Because it is difficult to extract, hafnium is only used in small quantities. The main area of application is nuclear technology, in which hafnium is used as a control rod to regulate the chain reaction in nuclear reactors . The use of hafnium has several advantages over other possible neutron absorbing substances. The element is very resistant to corrosion and the nuclear reaction with the neutrons creates hafnium isotopes, which also have high absorption cross-sections . Due to the high price, it is often only suitable for military applications, for example for reactors in nuclear submarines .
There are a few other uses. Hafnium reacts quickly with small amounts of oxygen and nitrogen and can therefore be used as a getter substance to remove the smallest amounts of these substances from ultra-high vacuum systems. When burned , the metal emits a very bright light. It is therefore possible to use hafnium in flash lamps with a particularly high luminous efficiency. Several very stable and refractory compounds, particularly hafnium nitride and hafnium carbide , can be made from the elements.
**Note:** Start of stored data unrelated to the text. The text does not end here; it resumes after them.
(** * Simple Test Framework (terrapane/stf): a shallow embedding of
      src/src/stf.cpp and src/include/terra/stf/stf.h

    The development follows the source file by file:

    - the process state shared by the runner, the worker thread and the test
      bodies (message strings, [Test_Failed], [std::cout], the steady clock
      and the octets of memory), with the instant until which a worker is
      observed;
    - a small monad [M] for code that reads and writes that state, may throw
      a C++ exception, and may never return;
    - the registry ([RegisterTest], [ExcludeTest]);
    - the assertion functions ([AssertClose], [AssertMemoryEqual],
      [AssertMemoryNotEqual], [AssertException] and its typed form);
    - [FriendlyDuration] and [main].

    Conventions.  [std::cout] is the list of the items inserted with [<<], in
    order.  [unsigned] is an [N] below [2^32] with its wrap-around written
    out; [std::size_t] is an [N]; [std::chrono::nanoseconds] is a [Z].
    [float], [double] and [long double] are IEEE 754 binary formats, given by
    their precision and maximal exponent, with the operations of
    [SpecFloat]. *)

From Stdlib Require Import ZArith NArith QArith List String Ascii Bool Lia.
From Stdlib.Strings Require Import Byte.
From Stdlib Require Import SpecFloat.
Import ListNotations.

Local Open Scope string_scope.
Local Open Scope list_scope.
Local Open Scope N_scope.
Set Warnings "-register-all".
(** * geoh5py drillhole merge engine: tolerant matching, merging, ingestion *)

From Stdlib Require Import QArith Qabs Lqa.
From stdpp Require Import base tactics option list strings sorting.

(** ** Floats, exceptions, numpy primitives *)

(** A float is a rational or NaN; NaN is what [np.ones(n) * np.nan] fills
    padding with. Arithmetic on numbers is exact. *)
Inductive float := NaN | Num (q : Q).

Inductive exn :=
| AssertionError (msg : string)
| IndexError
| ValueError
| KeyError
| TypeError
| AttributeError.

Inductive result (A : Type) := Ok (a : A) | Raise (e : exn).
Arguments Ok {A} a.
Arguments Raise {A} e.

#[global] Instance result_ret : MRet result := fun A a => Ok a.
#[global] Instance result_bind : MBind result := fun A B f m =>
  match m with Ok a => f a | Raise e => Raise e end.
#[global] Instance result_fmap : FMap result := fun A B f m =>
  match m with Ok a => Ok (f a) | Raise e => Raise e end.

Definition Qltb (x y : Q) : bool := negb (Qle_bool y x).

(** The order of [np.argsort] and [np.searchsorted]: numbers ascending,
    NaN after every number. *)
Definition fle (x y : float) : bool :=
  match x, y with
  | _, NaN => true
  | NaN, Num _ => false
  | Num a, Num b => Qle_bool a b
  end.

(** [np.abs(x - b) < collocation_distance]; false as soon as a NaN is involved. *)
Definition close (eps : Q) (x b : float) : bool :=
  match x, b with
  | Num p, Num q => Qltb (Qabs (p - q)) eps
  | _, _ => false
  end.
In alloys with metals such as niobium , tantalum , molybdenum and tungsten, an addition of 2% hafnium increases the strength. Particularly stable, high-melting and heat-resistant materials are created.
A single commemorative coin was minted from hafnium: in 2002 a 5 kroner coin from the Turks and Caicos Islands .
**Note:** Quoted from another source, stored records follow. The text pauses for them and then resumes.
Lemma failed_run_keeps_earlier_chunks_example :
  BirtFileReader.process Samples.strptime Samples.json_dumps Samples.utcnow
    Taxonomy false ragged_taxonomy_file
  = BirtFileReader.ChunkFailed [] TypeError
  /\ exists before failing after a,
      BirtFileReader.gen_chunks ragged_taxonomy_file false Taxonomy
        (scanned_header ragged_taxonomy_file)
        (Z.of_nat (List.length ragged_taxonomy_file))
      = app before (failing :: after)
      /\ In a failing.
Proof.
  split; [vm_compute; reflexivity|].
  destruct (failed_run_keeps_earlier_chunks Samples.strptime
              Samples.json_dumps Samples.utcnow Taxonomy false
              ragged_taxonomy_file [] TypeError)
    as (before & failing & after & a & C & _ & I & _).
  - vm_compute. reflexivity.
  - exists before, failing, after, a. split; [exact C | exact I].
Defined.

(** ** Which files a run gets through *)

(** In a run every row after the header row with a cell that is not
    empty is in the data range: the end of data that the scan has found
    is the number of rows, which no row has as its number. *)
Lemma rows_of_in_range (provider_type : record_class) (verbose : bool)
      (lines : list (list string)) (a : BirtFileReader.args) :
  In a (rows_of provider_type verbose lines) ->
  (in_range a <-> 1 <= BirtFileReader.a_row_count a
                  /\ BirtFileReader.any (BirtFileReader.a_row a) = true).
Proof.
  intros I. apply numbered_bounds in I. destruct I as (B & P & _ & E & _).
  unfold in_range. rewrite P, E.
  replace (data_position_of provider_type) with 1
    by now destruct provider_type.
  rewrite Z.leb_le, Z.eqb_neq. intuition lia.
Qed.

Section Outcome.

Variable strptime : string -> string -> option datetime.
Variable json_dumps : ODict.t -> string.
Variable utcnow : Z -> datetime.

Let process_row := BirtFileReader.process_row strptime json_dumps utcnow.
Let run_chunks := BirtFileReader.run_chunks strptime json_dumps utcnow.
Let process := BirtFileReader.process strptime json_dumps utcnow.

Lemma process_row_created (a : BirtFileReader.args) (r : record) :
  in_range a ->
  BirtFileReader.create strptime (fresh a) (BirtFileReader.a_row a) = Ok r ->
  exists v i, process_row a = Ok (BirtFileReader.ReturnList v i).
Proof.
  intros R C. unfold process_row.
  rewrite (process_row_in_range strptime json_dumps utcnow a R), C.
  destruct (validate r) as [[|] r2]; [eauto|].
  destruct (BirtFileReader.validation_errors json_dumps r2). eauto.
Qed.

Lemma process_row_raised (a : BirtFileReader.args) (e : exn) :
  in_range a ->
  BirtFileReader.create strptime (fresh a) (BirtFileReader.a_row a) = Raise e ->
  BirtFileReader.handled e = false ->
  process_row a = Raise e.
Proof.
  intros R C H. unfold process_row.
  now rewrite (process_row_in_range strptime json_dumps utcnow a R), C, H.
Qed.

Lemma run_chunks_outcome (bad : BirtFileReader.args -> bool) (e : exn)
      (chunks : list (list BirtFileReader.args)) :
  (forall a, In a (List.concat chunks) -> bad a = false ->
             exists v i, process_row a = Ok (BirtFileReader.ReturnList v i)) ->
  (forall a, In a (List.concat chunks) -> bad a = true ->
             process_row a = Raise e
             \/ (process_row a = Ok BirtFileReader.ReturnNone
                 /\ e = TypeError)) ->
  forall acc,
    (existsb bad (List.concat chunks) = false ->
     exists flushes, run_chunks chunks acc = BirtFileReader.Completed flushes)
    /\ (existsb bad (List.concat chunks) = true ->
        exists flushes,
          run_chunks chunks acc = BirtFileReader.ChunkFailed flushes e).
Proof.
  unfold run_chunks.
  induction chunks as [|chunk chunks IH]; intros G B acc.
  - cbn. split; [eauto | discriminate].
  - cbn [List.concat BirtFileReader.run_chunks] in *.
    rewrite existsb_app.
    destruct (chunk_loop_outcome strptime json_dumps utcnow bad e chunk)
      with (valid := @nil record) (invalid := @nil InvalidRecord.t)
      as [CG CB].
    { intros a I. apply G. apply in_or_app. now left. }
    { intros a I. apply B. apply in_or_app. now left. }
    unfold BirtFileReader.syncprocess_chunk.
    destruct (existsb bad chunk).
    + rewrite (CB eq_refl). split; [discriminate | eauto].
    + destruct (CG eq_refl) as (f & ->). cbn [orb].
      apply IH.
      * intros a I. apply G. apply in_or_app. now right.
      * intros a I. apply B. apply in_or_app. now right.
Qed.

Lemma run_chunks_scanned (chunks : list (list BirtFileReader.args)) :
  forall acc e, run_chunks chunks acc <> BirtFileReader.ScanFailed e.
Proof.
  unfold run_chunks.
  induction chunks as [|chunk chunks IH]; intros acc e; cbn; [discriminate|].
  destruct (BirtFileReader.syncprocess_chunk _ _ _ chunk);
    [apply IH | discriminate].
Qed.

Lemma existsb_numbered (bad : BirtFileReader.args -> bool)
      (p : list string -> bool) (verbose : bool) (c : record_class)
      (h : list string) (e : Z) (lines : list (list string)) :
  forall start,
    (forall a, In a (numbered verbose c h e lines start) ->
               bad a = p (BirtFileReader.a_row a)) ->
    existsb bad (numbered verbose c h e lines start) = existsb p lines.
Proof.
  induction lines as [|row lines IH]; intros start H; [reflexivity|].
  cbn [numbered existsb] in *. rewrite (H _ (or_introl eq_refl)).
  cbn [BirtFileReader.a_row]. f_equal. apply IH.
  intros a I. apply H. now right.
Qed.

(** The outcome of a run over a file whose header row is not blank, when
    the rows on which [process_row] does not return a pair are those that
    [p] tells from their cells. *)
Lemma process_outcome (p : list string -> bool) (e : exn)
      (provider_type : record_class) (verbose : bool)
      (header : list string) (rows : list (list string)) :
  BirtFileReader.any_stripped header = true ->
  (forall a, In a (rows_of provider_type verbose (header :: rows)) ->
             in_range a -> p (BirtFileReader.a_row a) = false ->
             exists v i, process_row a = Ok (BirtFileReader.ReturnList v i)) ->
  (forall a, In a (rows_of provider_type verbose (header :: rows)) ->
             in_range a -> p (BirtFileReader.a_row a) = true ->
             process_row a = Raise e
             \/ (process_row a = Ok BirtFileReader.ReturnNone
                 /\ e = TypeError)) ->
  (forall row, p row = true -> BirtFileReader.any row = true) ->
  (existsb p rows = false ->
   exists flushes,
     process provider_type verbose (header :: rows)
     = BirtFileReader.Completed flushes)
  /\ (existsb p rows = true ->
      exists flushes,
        process provider_type verbose (header :: rows)
        = BirtFileReader.ChunkFailed flushes e).
Proof.
  intros A G B N.
  destruct (process_scanned strptime json_dumps utcnow provider_type verbose
              (header :: rows)) as [(q & S)|(S & C)].
  { unfold BirtFileReader.process,
      BirtFileReader.find_header_and_end_of_data in S.
    replace (BirtFileReader.header_position_of provider_type) with 0 in S
      by now destruct provider_type.
    replace (BirtFileReader.num_empty_rows_eod_of provider_type) with 0 in S
      by now destruct provider_type.
    rewrite scan_loop_first_row, A in S.
    now apply run_chunks_scanned in S. }
  unfold process. rewrite S.
  set (bad := fun a => ((1 <=? BirtFileReader.a_row_count a)
                        && p (BirtFileReader.a_row a))%bool).
  assert (E : existsb bad (rows_of provider_type verbose (header :: rows))
              = existsb p rows).
  { unfold rows_of. cbn [numbered existsb]. unfold bad at 1.
    cbn [BirtFileReader.a_row_count Z.leb Z.compare andb orb].
    apply existsb_numbered. intros a I. unfold bad.
    apply numbered_bounds in I. destruct I as (Ba & _).
    replace (1 <=? BirtFileReader.a_row_count a) with true
      by (symmetry; apply Z.leb_le; lia).
    reflexivity. }
  rewrite <- E, <- C.
  apply (run_chunks_outcome bad e).
  - rewrite C. intros a I Ba.
    destruct (in_range_dec a) as [R|R].
    + apply (G a I R). apply (rows_of_in_range _ _ _ _ I) in R.
      destruct R as [R _]. apply Z.leb_le in R. unfold bad in Ba.
      now rewrite R in Ba.
    + exists None, None.
      exact (process_row_not_in_range strptime json_dumps utcnow a R).
  - rewrite C. intros a I Ba. unfold bad in Ba.
    apply andb_true_iff in Ba. destruct Ba as [R P].
    apply B; [exact I | | exact P].
    apply (rows_of_in_range _ _ _ _ I). split; [now apply Z.leb_le|].
    now apply N.
Qed.

End Outcome.

Section Files.

Variable strptime : string -> string -> option datetime.
Variable json_dumps : ODict.t -> string.
Variable utcnow : Z -> datetime.

(** X11. A Taxonomy file whose header row is not blank is processed to
    the end exactly when every row after the header that has a cell that
    is not empty has as many cells as the header.  When one such row has
    not, wherever it is in the file, the run ends in a chunk with
    [TypeError]. *)
Theorem taxonomy_run_outcome (verbose : bool) (header : list string)
        (rows : list (list string)) :
  BirtFileReader.any_stripped header = true ->
  (existsb (misfit header) rows = false ->
   exists flushes,
     BirtFileReader.process strptime json_dumps utcnow Taxonomy verbose
       (header :: rows) = BirtFileReader.Completed flushes)
  /\ (existsb (misfit header) rows = true ->
      exists flushes,
        BirtFileReader.process strptime json_dumps utcnow Taxonomy verbose
          (header :: rows) = BirtFileReader.ChunkFailed flushes TypeError).
Proof.
  intros A.
  apply (process_outcome strptime json_dumps utcnow (misfit header) TypeError
           Taxonomy verbose header rows A).
  - intros a I R M. pose proof R as (_ & _ & Y).
    apply numbered_bounds in I. destruct I as (_ & P & H & _).
    unfold misfit in M. rewrite Y in M. cbn [andb] in M.
    apply negb_false_iff, Nat.eqb_eq in M.
    destruct (taxonomy_create_length strptime (fresh a)
                (scanned_header (header :: rows)) (BirtFileReader.a_row a))
      as [_ L].
    + exact H.
    + cbn [fresh provider_map]. now rewrite P.
    + destruct L as (r & C).
      * cbn [scanned_header]. now rewrite length_map.
      * apply (process_row_created strptime json_dumps utcnow a r R).
        unfold BirtFileReader.create. cbn [fresh cls]. now rewrite P.
  - intros a I R M. right. split; [|reflexivity].
    apply numbered_bounds in I. destruct I as (_ & P & H & _).
    unfold misfit in M. apply andb_true_iff in M. destruct M as [_ M].
    apply negb_true_iff, Nat.eqb_neq in M.
    destruct (taxonomy_create_length strptime (fresh a)
                (scanned_header (header :: rows)) (BirtFileReader.a_row a))
      as [L _].
    + exact H.
    + cbn [fresh provider_map]. now rewrite P.
    + apply (process_row_caught strptime json_dumps utcnow a
               (InvalidRecordLength "Record length does not equal header_row")
               R); [|reflexivity].
      unfold BirtFileReader.create. cbn [fresh cls]. rewrite P.
      apply L. cbn [scanned_header]. now rewrite length_map.
  - intros row M. unfold misfit in M. now apply andb_true_iff in M.
Qed.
Like many other metals, hafnium is highly flammable and pyrophoric in its finely divided state . On the other hand, it is not flammable when compact. The metal is not toxic . For these reasons, no special safety regulations need to be observed when handling hafnium.
Hafnium forms a number of compounds. These are mostly salts or mixed crystals and often have high melting points . The most important oxidation state of hafnium is + IV, but there are also compounds in lower oxidation states, from 0 to + III, and in complexes also negative oxidation states.
Hafnium (IV) oxide
Hafnium (IV) oxide is a very stable and high-melting solid. It has a high relative permittivity of 25 (for comparison: silicon dioxide : 3.9). It can therefore be used as a high-k dielectric to isolate the control connection (gate) for microprocessors . By further reducing the structure widths, leakage currents are becoming an ever greater problem, because the miniaturization of CMOS structures also requires thinner gate insulations. The undesired leakage current increases sharply below 2 nm due to the tunnel effect . By using a high-k dielectric, the thickness of the dielectric can be increased again in order to reduce leakage current, without there being any loss of performance (reduction in the switching speed) of the transistor . Thicker dielectrics thus enable further miniaturization .
Other hafnium compounds
Hafnium carbide is one of the substances with the highest melting points. Together with hafnium nitride and hafnium diboride (HfB 2 ) it belongs to the hard materials . Because of its good thermal shock resistance, hafnium diboride is often used as a heating resistor material in the thermoelectric printheads of inkjet printers .
Some halogen compounds of hafnium are known. Hafnium (IV) fluoride (HfF 4 ) as well as hafnium (IV) chloride (HfCl 4 ), hafnium (IV) bromide (HfBr 4 ) and hafnium (IV) iodide (HfI ) exist in the + IV oxidation state 4 ). Hafnium (IV) chloride and hafnium (IV) iodide play a role in the production of hafnium. Only chlorine and bromine compounds and hafnium (III) iodide are known in the lower oxidation states .
Potassium hexafluoridohafnate (IV) K 2 [HfF 6 ] as well as ammonium hexafluoridohafnate (IV) (NH 4 ) 2 [HfF 6 ] can be used to separate the hafnium from zirconium, since both salts are more soluble than the corresponding zirconium complexes.